### Our Zillow scenario continues:

#### As a Codeup data science graduate, you want to show off your skills to the Zillow data science team in hopes of getting an interview for a position you saw pop up on LinkedIn. You thought it might look impressive to build an end-to-end project in which you use some of their Kaggle data to predict property values using some of their available features; who knows, you might even do some feature engineering to blow them away. Your goal is to predict the values of single unit properties using the observations from 2017.

#### In these exercises, you will run through the stages of exploration as you continue to work toward the above goal.

### 1. As with encoded vs. unencoded data, we recommend exploring un-scaled data in your EDA process.

Note: This notebook will be dedicated exploring data for the final zillow regression project.
Meaningful columns for data acquisition:

#### Acquire

In [None]:
'bathroomcnt'
'bedroomcnt'
'calculatedfinishedsquarefeet'
'fips'
'lotsizesquarefeet' # maybe?
'rawcensustractandblock' # maybe?
'regionidcounty'
'yearbuilt'
'taxvaluedollarcnt'
'taxamount'

In [2]:
# Importing libraries

import pandas as pd
import numpy as np
import requests
import os
import matplotlib.pyplot as plt
import seaborn as sns
import warnings
warnings.filterwarnings("ignore")

from sklearn.model_selection import train_test_split
from scipy.stats import pearsonr, spearmanr

import env

In [18]:
# Getting conncection to mySQL database, and acquiring data

def get_connection(db, user=env.user, host=env.host, password=env.password):
    return f'mysql+pymysql://{user}:{password}@{host}/{db}'

# Loading raw data from Zillow database
def new_zillow_data():
    '''
    This function reads the Zillow data from the mySQL database into a df.
    '''
    # Create SQL query.
    sql_query = '''
    SELECT bedroomcnt as bedrooms, bathroomcnt as bathrooms, calculatedfinishedsquarefeet as square_feet, fips as fips_code, regionidcounty as county_id, yearbuilt as year_built, taxvaluedollarcnt as assessed_value, taxamount as tax_amount
FROM properties_2017 as p JOIN predictions_2017 as pred USING(parcelid) JOIN
propertylandusetype as ptype using (propertylandusetypeid)
WHERE ptype.propertylandusedesc LIKE '%%Single%%' and pred.transactiondate LIKE '2017%%';
    '''
    # Read in DataFrame from Codeup db.
    df = pd.read_sql(sql_query, get_connection('zillow'))
    
    return df

In [19]:
# load raw, messy data

rawdf = new_zillow_data()

In [20]:
rawdf.shape

(52441, 8)

#### Prepare
Create functions to clean data and split data into train, validate, test.

In [21]:
rawdf.isnull().sum()

bedrooms            0
bathrooms           0
square_feet        82
fips_code           0
county_id           0
year_built        116
assessed_value      1
tax_amount          4
dtype: int64

In [22]:
# Dropping null values

df = rawdf.dropna()

In [23]:
df.shape

(52315, 8)

### 2. Make sure to perform a train, validate, test split before and use only your train dataset to explore the relationships between independent variables with other independent variables or independent variables with your target variable.

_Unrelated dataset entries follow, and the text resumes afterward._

(** Invariant of the fiber at [l] along any sequence of calls. *)
Lemma run_inv (cs : list call) :
  forall (h : heap) (l : loc) (o : FiberObj),
    h !! l = Some o -> last_label o = Some (color o) ->
    exists h' vs o', run h l cs = Some (h', vs) /\ h' !! l = Some o' /\
      last_label o' = Some (color o') /\
      history o `prefix_of` history o' /\
      length (history o') = length (history o) + count_transforms cs /\
      cls o' = cls o /\ id o' = id o.
Proof.
  induction cs as [|c cs IH]; intros h l o Hl Hinv.
  - exists h, [], o. simpl. repeat split; auto; lia.
  - destruct (exec_call_step h l o c Hl) as (h1 & v & o1 & Hex & Hl1 & Hc1 & Hi1 & Hc).
    assert (Hinv1 : last_label o1 = Some (color o1) /\ history o `prefix_of` history o1 /\
                    length (history o1) = length (history o) +
                      match c with transform _ _ _ => 1 | _ => 0 end).
    { destruct c as [t col ctx | m |]; destruct Hc as [Hh Hcol];
        unfold last_label; rewrite Hh, ?Hcol.
      - rewrite last_snoc, length_app. simpl. split; [reflexivity|].
        split; [apply prefix_app_r; reflexivity | reflexivity].
      - split; [exact Hinv|]. split; [reflexivity | lia].
      - split; [exact Hinv|]. split; [reflexivity | lia]. }
    destruct Hinv1 as (Hinv1 & Hpre1 & Hlen1).
    destruct (IH h1 l o1 Hl1 Hinv1) as (h2 & vs & o2 & Hrun & Hl2 & Hinv2 & Hpre2 & Hlen2 & Hc2 & Hi2).
    exists h2, (v :: vs), o2. simpl. rewrite Hex, Hrun.
    repeat split; auto.
    + etransitivity; eauto.
    + rewrite Hlen2, Hlen1, count_transforms_cons. destruct c; lia.
    + congruence.
    + congruence.
Qed.

Lemma constructor_inv (c : class_name) (id_ : string) (colorStart : option string) :
  last_label (constructor c id_ colorStart) = Some (color (constructor c id_ colorStart)).
Proof. reflexivity. Qed.

Lemma new_fiber_lookup (h : heap) (c : class_name) (id_ : string) (colorStart : option string) :
  let '(h1, l) := new_fiber h c id_ colorStart in
  h !! l = None /\ h1 = <[l := constructor c id_ colorStart]> h /\
  h1 !! l = Some (constructor c id_ colorStart).
Proof.
  unfold new_fiber. split; [|split; [reflexivity | apply lookup_insert_eq]].
  apply not_elem_of_dom, is_fresh.
Qed.

Lemma fiber_state_eq (oA oB : FiberObj) :
  fiber_state oA = fiber_state oB ->
  id oA = id oB /\ color oA = color oB /\ history oA = history oB /\ markers oA = markers oB.
Proof. unfold fiber_state. intros H. injection H as H1 H2 H3 H4. auto. Qed.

### 3. Write a function named plot_variable_pairs that accepts a dataframe as input and plots all of the pairwise relationships along with the regression line for each pair.

### 4. Write a function named plot_categorical_and_continuous_vars that accepts your dataframe and the name of the columns that hold the continuous and categorical features and outputs 3 different plots for visualizing a categorical variable and a continuous variable.

### 5. Save the functions you have written to create visualizations in your explore.py file. Rewrite your notebook code so that you are using the functions imported from this file.

### 6. Use the functions you created above to explore your Zillow train dataset in your explore.ipynb notebook.

### 7. Come up with some initial hypotheses based on your goal of predicting property value.

### 8. Visualize all combinations of variables in some way.

### 9. Run the appropriate statistical tests where needed.

### 10. What independent variables are correlated with the dependent variable, home value?

### 11. Which independent variables are correlated with other independent variables (bedrooms, bathrooms, year built, square feet)?

### 12. Make sure to document your takeaways from visualizations and statistical tests as well as the decisions you make throughout your process.

### 13. Explore your dataset with any other visualizations you think will be helpful.